Unfortunately the "new mount API" does not provide a clear way to unmount from relative paths.
We would like to pair this with umountat
.
Quote the manpages:
move_mount () is called repeatedly with a file descriptor that refers to a mount object, then the object will be attached/moved the first time and then moved again and again and again, detaching it from the previous mountpoint each time.
But this was not enough for us to implement umountat
.
Thankfully we can make do without it.
Background on syscalls and c library wrappers
All the prototype code have special wrapper functions for the syscalls,
that specify the syscall number and pass arguments.

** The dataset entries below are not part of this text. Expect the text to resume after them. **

(** A world at the start of a run: nothing written, the engine untouched. *)
Definition start (K : Engine) (s : engine_state K) (script : list input_event)
    : world K :=
  World s script [].

(** ** Runs that differ in what was written before

    [retrace t0 w] is [w] with [t0] in front of its trace; a computation is
    [trace_framed] when it only appends to the trace and never reads it. *)

Definition retrace {K : Engine} (t0 : list event) (w : world K) : world K :=
  World (engine w) (stdin w) (t0 ++ trace w).

Definition trace_framed {K : Engine} {X : Type} (m : M K X) : Prop :=
  forall (t0 : list event) (w : world K),
    m (retrace t0 w) = (fst (m w), retrace t0 (snd (m w))).

(** ** What a whole run of the loop does with a script

    Read off the body of [while True:]: the texts given to [get_response]
    are the stripped lines that are neither blank nor a sentinel, up to the
    first event that ends the loop; [unread] is the input left after that
    event. *)

Fixpoint expected_dispatches (script : list input_event) : list string :=
  match script with
  | Line l :: rest =>
      if bool_decide (lower (strip l) ∈ sentinels) then []
      else if truthy (strip l) then strip l :: expected_dispatches rest
      else expected_dispatches rest
  | _ => []
  end.

Fixpoint unread (script : list input_event) : list input_event :=
  match script with
  | [] => []
  | Line l :: rest =>
      if bool_decide (lower (strip l) ∈ sentinels) then rest
      else unread rest
  | _ :: rest => rest
  end.

(** The calls made to the engine in a trace, in order. *)
Definition calls (t : list event) : list call :=
  omap (fun ev => match ev with Called c => Some c | _ => None end) t.
(** * InteractionPane: the gesture handlers of [src/InteractionPane.js]

    The React component keeps a transform [(scale, offset)] owned by its parent
    and seven hook states of its own.  Each handler reads the values of the
    current render and calls setters; the next render sees the values set.  A
    handler is therefore embedded as a function from the state of one render
    to the state of the next, and a sequence of events as the composition of
    their handlers: the component renders between two events.

    JS numbers are IEEE binary64 values.  The handlers are written once, over
    an interface of the arithmetic they use, and the interface is instantiated
    twice:
    - with [PrimFloat], binary64 itself, on which the handlers run: rounding,
      [Infinity] and [NaN] are those of JS, in particular what a division by
      zero gives;
    - with the real numbers, exact arithmetic, on which the algebraic laws of
      the transform are stated.  Rounding, overflow and underflow are left out
      there, and a law that divides is stated for a divisor that is not 0. *)

From Stdlib Require Import Reals Lra Lia ZArith List Bool Floats.
Import ListNotations.

Set Implicit Arguments.

(* The literal 0.1 of the source is no binary64 value; like JS, Rocq reads it
   as the nearest one. *)
Set Warnings "-inexact-float".

(** ** The arithmetic the handlers use *)

Class Number (num : Type) : Type := {
  num_add : num -> num -> num;
  num_sub : num -> num -> num;
  num_mul : num -> num -> num;
  num_div : num -> num -> num;
  num_gt : num -> num -> bool;          (* a > b *)
  Math_sqrt : num -> num;
  Math_round : num -> num;
  lit_0 : num;                          (* the literal 0 *)
  lit_1 : num;                          (* the literal 1 *)
  lit_2 : num;                          (* the literal 2 *)
  lit_0_1 : num                         (* the literal 0.1 *)
}.

Declare Scope js_scope.
Delimit Scope js_scope with js.
Notation "a + b" := (num_add a b) : js_scope.
Notation "a - b" := (num_sub a b) : js_scope.
Notation "a * b" := (num_mul a b) : js_scope.
Notation "a / b" := (num_div a b) : js_scope.
Notation "a >? b" := (num_gt a b) (at level 70, no associativity) : js_scope.

(** ** Events, as the handlers read them *)

Module PointerEvent.
Record t (num : Type) : Type := { clientX : num; clientY : num }.
Arguments clientX {num} _.
Arguments clientY {num} _.
End PointerEvent.

Module Touch.
Record t (num : Type) : Type := { clientX : num; clientY : num }.
Arguments clientX {num} _.
Arguments clientY {num} _.
End Touch.

Module TouchEvent.
Record t (num : Type) : Type := { touches : list (Touch.t num) }.
Arguments touches {num} _.
End TouchEvent.

Module WheelEvent.
Record t (num : Type) : Type := { clientX : num; clientY : num; deltaY : num }.
Arguments clientX {num} _.
Arguments clientY {num} _.
Arguments deltaY {num} _.
End WheelEvent.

This is typically done by glibc
and not needed in program code,
however, these new syscalls are not available in older versions,
(they were introduced to glibc
in version 2.36).
In the go code this typically lives in the unix
package,
and the glibc
is not used when building statically linked binaries.
The majority of the syscalls in the new mount API are merged,
but fsconfig
is not merged yet, so a simple implementation is provided just for the code we exercise,
as that is more complex than most syscalls.